Two from 1913: German Embassy Building, St Petersburg, Russia (ph: AKG/Sputnik), Fagus Factory, Lower Saxony, Germany, by Walter Gropius and Adolf Meyer (ph: Alamy/Bildarchiv Monheim)

Early histories such as Viollet-le-Duc’s ‘Dictionnaire’ and Ruskin’s ‘Seven Lamps’ didn’t have to contend with the concept of the Modern that arrives with the twentieth century. How strange to appropriate such a term that signifies transience, a word that invokes perpetual redefinition – ‘here today, gone tomorrow’  – to signify something canonical. This becomes ever more apparent in the various attempts to then define the Post-modern, depending as it does upon Modernism being finished.

Buildings.
Buildings.

Two from 1928: Siedlung am Fischtalgrund, Berlin, by Heinrich Tessenow (ph:AGK/Imagno Lange House), Krefeld, Germany, by Mies van der Rohe (ph: AKG/Bildarchiv Monheim/Florian Monheim)

Two excellent histories have been written by British authors, both teaching in the USA. Alan Colquhoun’s ‘Modern Architecture’ (2002) sensibly stops more or less with the work of Louis Kahn. Kenneth Frampton’s magisterial ‘Modern Architecture, a critical history’ (1980) now stretches into four editions in pursuit of the new, but by so doing the cogency of the first edition is diluted. The major part of the original publication is pegged to manifestoes as much as to buildings, to the architectural utopianism of Europe and the USSR, the Bauhaus, de Stijl, Constructivism, and Le Corbusier of the Radiant City. His near dismissal of Frank Lloyd Wright’s Broadacre City is ideological, not architectural. It may be possible to propose another attempted definition: Modern Architecture always has a political dimension, and the Post-modern does not, it is post-ideological. The question is although these two writers are still echoingly relevant, are they now to join the great authors of the nineteenth century. Are they no longer contemporary?

Buildings.
Buildings.

Two from 1930: Westhausen Estate, Frankfurt, Germany, by Ernst May (ph: Institut für Stadtgeschichte, S7A1998/21814) Karl Marx-Hof, Vienna, Austria, by Karl Ehn (ph: Alamy/Angelo Hornak)
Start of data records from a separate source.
(* ===== verification/SubtypeCheckSpec.v ===== *)
(** * What the subtype check promises

    The theorems about [SubtypeCheck]: a check without a lock answers as the scan of the
    superclasses does, or not at all; after the two [Ensure] operations it does answer; when a
    class overflows; the two compare-and-set loops on the shared word; and the one interleaving
    in which a lock-free check is wrong. *)

From stdpp Require Import relations functions sorting.
From S2P Require Import Prelude BitString SubtypeCheck SubtypeTree.
Import BitString BitStringFacts SubtypeCheckFacts.

(** ** Two moments *)

Lemma trace_order l i j old new :
  trace_ok l -> l !! i = Some new -> l !! j = Some old -> (i <= j)%nat -> later old new.
Proof.
  intros [_ Hs] Hi Hj Hij. destruct (decide (i = j)) as [->|Hne].
  { simplify_eq. apply later_refl. }
  revert i j Hi Hj Hij Hne. induction Hs as [|cs l Hs IH Hall]; [done|].
  intros [|i] [|j] Hi Hj Hij Hne; try lia; simpl in *.
  - simplify_eq. by apply (Forall_lookup_1 _ _ _ _ Hall Hj).
  - apply (IH i j); (done || lia).
Qed.

Lemma trace_snapshot l i cs : trace_ok l -> l !! i = Some cs -> snapshot_ok cs.
Proof. intros [Ha _] Hi. by apply (Forall_lookup_1 _ _ _ _ Ha Hi). Qed.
Colin Davies’ ‘New History of Modern Architecture’ is less troubled by ideology. Here one finds Asplund’s Woodland Cemetery sharing a spread with the Mussolini-sponsored Palace of Italian Civilisation. It seems that nothing architectural gets left out; the book has an unprecedented wide-angle view, taking in everything from Gaudí’s Sagrada Familia to OMA’s CCTV in Beijing.

Buildings.
Buildings.

Two from 1968: São Paulo Museum of Art, Brazil, by Lina Bo Bardi (ph: Getty Images/Rob Crandall), ­­Habitat 67 housing, Montreal, Canada, by Moshe Safdie (ph: Alamy/Eric Brown)
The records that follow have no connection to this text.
(** * Deployment-step resource handlers of the Octopus Deploy Terraform provider

    A shallow embedding of the deployment-step handlers
    ([resource_deployment_step.go], its later revision with the
    [first_step] flag, and [resource_deployment_step_iis_website.go]),
    followed by the properties of the step splice, of the error paths and
    of the property-bag mapping.

    Conventions of the embedding:
    - a Go [int] is a [Z]; the handlers only count list positions, so no
      wrap-around can occur;
    - a Go [string] is a [string], a [map[string]string] a
      [gmap string string], an [interface{}] a [value];
    - a slice built with [append] is a [list] extended at its end;
    - [for i, x := range xs] is [range_loop];
    - a run-time panic (failed type assertion, index out of range) is
      [None], or [Panicked] at the level of a handler;
    - [log.Printf] has no effect on any value and is left out. *)

From stdpp Require Import gmap strings list.

Set Warnings "-register-all".
Local Open Scope Z_scope.

(** ** Go control flow and the pieces of the Go standard library in use *)

(** [for stepIndex, x := range xs { s = body stepIndex x s }], started at
    index [i]. *)
Fixpoint range_loop {A S : Type} (body : Z → A → S → S)
    (xs : list A) (i : Z) (s : S) : S :=
  match xs with
  | [] => s
  | x :: rest => range_loop body rest (i + 1) (body i x s)
  end.

(** [xs[i]] for an [int] index: [None] is the index-out-of-range panic. *)
Definition index {A : Type} (xs : list A) (i : Z) : option A :=
  if bool_decide (0 ≤ i) then xs !! Z.to_nat i else None.

(** [strconv.FormatBool] *)
Definition strconv_FormatBool (b : bool) : string :=
  if b then "true" else "false".

(** [strconv.ParseBool]: [None] when it returns an error. *)
Definition strconv_ParseBool (str : string) : option bool :=
  if bool_decide (str ∈ ["1"; "t"; "T"; "TRUE"; "true"; "True"])
  then Some true
  else if bool_decide (str ∈ ["0"; "f"; "F"; "FALSE"; "false"; "False"])
  then Some false
  else None.

(** [strings.Contains] *)
Fixpoint strings_Contains (s substr : string) : bool :=
  String.prefix substr s
  || match s with
     | EmptyString => false
     | String _ rest => strings_Contains rest substr
     end.

(** The comma; the line feed, and the string made of it. *)
Definition comma_byte : Ascii.ascii := Ascii.ascii_of_nat 44.
Definition newline_byte : Ascii.ascii := Ascii.ascii_of_nat 10.
Definition newline : string := String newline_byte "".

(** [strings.Join] *)
Definition strings_Join (elems : list string) (sep : string) : string :=
  String.concat sep elems.

(** [strings.Split] for a separator of one byte, which it is in both
    calls ([","] and a newline). *)
Fixpoint strings_Split (s : string) (sep : Ascii.ascii) : list string :=
  match s with
  | EmptyString => [""]
  | String c rest =>
      if Ascii.eqb c sep then "" :: strings_Split rest sep
      else match strings_Split rest sep with
           | [] => [String c ""]
           | word :: words => String c word :: words
           end
  end.

(** ** The client library's data (package [octopusdeploy]) *)

Record DeploymentAction := mkDeploymentAction {
  action_Name : string;
  action_IsRequired : bool;
  action_ActionType : string;
  action_Properties : gmap string string;
}.

Record DeploymentStep := mkDeploymentStep {
  step_ID : string;
  step_Name : string;
  step_PackageRequirement : string;
  step_Condition : string;
  step_StartTrigger : string;
  step_Properties : gmap string string;
  step_Actions : list DeploymentAction;
}.

Record DeploymentProcess := mkDeploymentProcess {
  process_ID : string;
  process_Steps : list DeploymentStep;
}.

Record Project := mkProject {
  project_DeploymentProcessID : string;
}.

Definition set_step_ID (s : DeploymentStep) (id : string) : DeploymentStep :=
  mkDeploymentStep id (step_Name s) (step_PackageRequirement s)
    (step_Condition s) (step_StartTrigger s) (step_Properties s)
    (step_Actions s).

Definition set_process_Steps (p : DeploymentProcess)
    (steps : list DeploymentStep) : DeploymentProcess :=
  mkDeploymentProcess (process_ID p) steps.

Global Instance DeploymentAction_eq_dec : EqDecision DeploymentAction.
Proof. solve_decision. Defined.
Global Instance DeploymentStep_eq_dec : EqDecision DeploymentStep.
Proof. solve_decision. Defined.

(** An [error] value.  The handlers tell the client library's sentinel
    [octopusdeploy.ErrItemNotFound] from every other error by [==], and
    build their own errors with [fmt.Errorf]. *)
Inductive error :=
  | ErrItemNotFound
  | errorString (msg : string).

Global Instance error_eq_dec : EqDecision error.
Proof. solve_decision. Defined.

(** What a client call returns: [(x, nil)] or [(_, err)] with [err]
    not nil. *)
Inductive result (A : Type) :=
  | Ok (x : A)
  | Err (err : error).
Arguments Ok {A} x.
Arguments Err {A} err.

(** [*octopusdeploy.Client], over a remote server in state [Server]:
    each call may read and change the state of the server. *)
Record Client (Server : Type) := mkClient {
  Project_Get : string → Server → result Project * Server;
  DeploymentProcess_Get :
    string → Server → result DeploymentProcess * Server;
  DeploymentProcess_Update :
    DeploymentProcess → Server → result DeploymentProcess * Server;
}.
Arguments Project_Get {Server} _ _ _.
Arguments DeploymentProcess_Get {Server} _ _ _.
Arguments DeploymentProcess_Update {Server} _ _ _.

(** ** The Terraform SDK's [schema.ResourceData] *)

(** An [interface{}] as the SDK hands it out: a string, a bool, a list
    (a [schema.Set] is read through [List()], so it is a list as well)
    or a [map[string]interface{}]. *)
Inductive value :=
  | VString (s : string)
  | VBool (b : bool)
  | VList (l : list value)
  | VMap (m : gmap string value).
There is a general schema of appending ‘Influences’ at the end of the chosen topics and one could quibble at numerous points, for instance is the Karl-Marx-Hof in Vienna the major influence on Dutch Modernism, and is Hugo Häring’s cowshed Expressionism or Functionalism, or are they sometimes the same? But that would be niggardly. This compendium is composed with a generosity and enthusiasm, matched throughout with succinct commentary. It is particularly good on architectonic analyses as well as recording conversations and fancies current in the leading schools at different times. The description for instance of how structure and style inter-relate in the design of Zaha Hadid’s MAXXI in Rome is masterly. Equally well-wrought expositions appear throughout the book. Davies writes plainly and with depth, and with a lucid brevity. He says that he wants the book to be ‘useful’, and it will surely prove to be that.

Buildings.
Buildings.

Two from 1995: Faculty of Architecture, University of Porto, Portugal, by Álvaro Siza (ph: Colin Davies), Kansai International Airport, Osaka, Japan, by Renzo Piano (ph: Alamy/Yooniq Images)
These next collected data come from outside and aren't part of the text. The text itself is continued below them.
(** * GPA Tracker: the stored procedures and the forms that write the store

    A shallow embedding of
    - [supabase/migrations/20250710231051-...sql]: the four tables, the row
      level security policies, [calculate_gpa], [get_leaderboard];
    - [AddSemesterDialog.handleSubmit], [GradingCriteriaSetup.saveCriteria]
      and [Leaderboard.loadLeaderboard] of the React front end.
    - [count_leaderboard_entries], and the handlers that add and delete
      modules and semesters and read the grading scale:
      [AddModuleDialog], [ModuleList.handleDelete],
      [SemesterOverview.confirmDeleteSemester], [SemesterCard.loadModules],
      [Dashboard.checkGradingCriteria], [Transcript.loadGradingCriteria].

    Conventions.
    - A NUMERIC value of scale 2 ([DECIMAL(3,2)], [DECIMAL(5,2)], the running
      [total_grade_points]) is held as its integer number of hundredths:
      [343] stands for 3.43.
    - An INTEGER is a [Z] together with PostgreSQL's range check: an
      out-of-range sum raises, it does not wrap.
    - A table is the list of its rows in scan order.
    - TEXT and JavaScript strings are [string]s, one [ascii] per code unit.
    - UUIDs are opaque identifiers, here numbers. *)

From Stdlib Require Import ZArith QArith Qround String Ascii List Lia Bool Permutation Sorted.
From stdpp Require Import base decidable option list numbers strings.

Local Open Scope Z_scope.

(** ** PL/pgSQL values and exceptions *)

Module Sql.

Inductive sql_error : Type :=
| integer_out_of_range
| numeric_field_overflow
| not_null_violation
| row_security_violation
| limit_must_not_be_negative
| offset_must_not_be_negative
| infinite_recursion.            (* 42P17, raised when a policy is expanded *)

(** The outcome of running a PL/pgSQL block: a value, or a raised
    exception that aborts the whole function. *)
Inductive result (A : Type) : Type :=
| Ok (a : A)
| Raise (e : sql_error).
Arguments Ok {A} a.
Arguments Raise {A} e.

Definition bind {A B : Type} (r : result A) (k : A -> result B) : result B :=
  match r with
  | Ok a => k a
  | Raise e => Raise e
  end.

Notation "x <-- r ;; k" := (bind r (fun x => k))
  (at level 100, r at next level, right associativity).

Definition int4_min : Z := -2147483648.
Definition int4_max : Z := 2147483647.

Definition in_int4 (n : Z) : bool := (int4_min <=? n) && (n <=? int4_max).

(** [a + b] on INTEGER operands. *)
Definition int4pl (a b : Z) : result Z :=
  if in_int4 (a + b) then Ok (a + b) else Raise integer_out_of_range.

(** Assignment of a NUMERIC (in hundredths) to a [DECIMAL(3,2)] column or
    variable: one digit is left before the decimal point. *)
Definition to_decimal_3_2 (h : Z) : result Z :=
  if Z.abs h <? 1000 then Ok h else Raise numeric_field_overflow.

(** The same for a [DECIMAL(5,2)] target. *)
Definition to_decimal_5_2 (h : Z) : result Z :=
  if Z.abs h <? 100000 then Ok h else Raise numeric_field_overflow.

(** [ROUND(n / d, 2)] for a NUMERIC [n] given in hundredths and a non-zero
    INTEGER [d], in hundredths again: the quotient rounded to the nearest
    hundredth, ties away from zero.

    PostgreSQL computes [n / d] to a finite scale first and [ROUND] rounds
    that; [div_to_scale] and [round_scale] below are these two steps when
    [k] places are kept beyond the hundredths. Lemma [round_div_two_steps]
    shows that the two steps give [round_div n d] as soon as [10^k]
    exceeds [|d|]. PostgreSQL keeps at least 16 significant digits of a
    quotient, hence at least 10 places beyond the hundredths of one that
    is below [10^8], and a 32-bit [d] is below [10^10]. *)
Definition round_div (n d : Z) : Z :=
  Z.sgn n * Z.sgn d * ((2 * Z.abs n + Z.abs d) / (2 * Z.abs d)).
This is a post-rectangular history of a subject that can no longer be defined by social purpose. Seemingly without prejudice, Colin Davies corrals in an extraordinary range of buildings and ideas, applying an unrelenting intelligence to every part. The book is sure to soon be at the elbow of history and theory teachers in every school of architecture. It is an extraordinary achievement.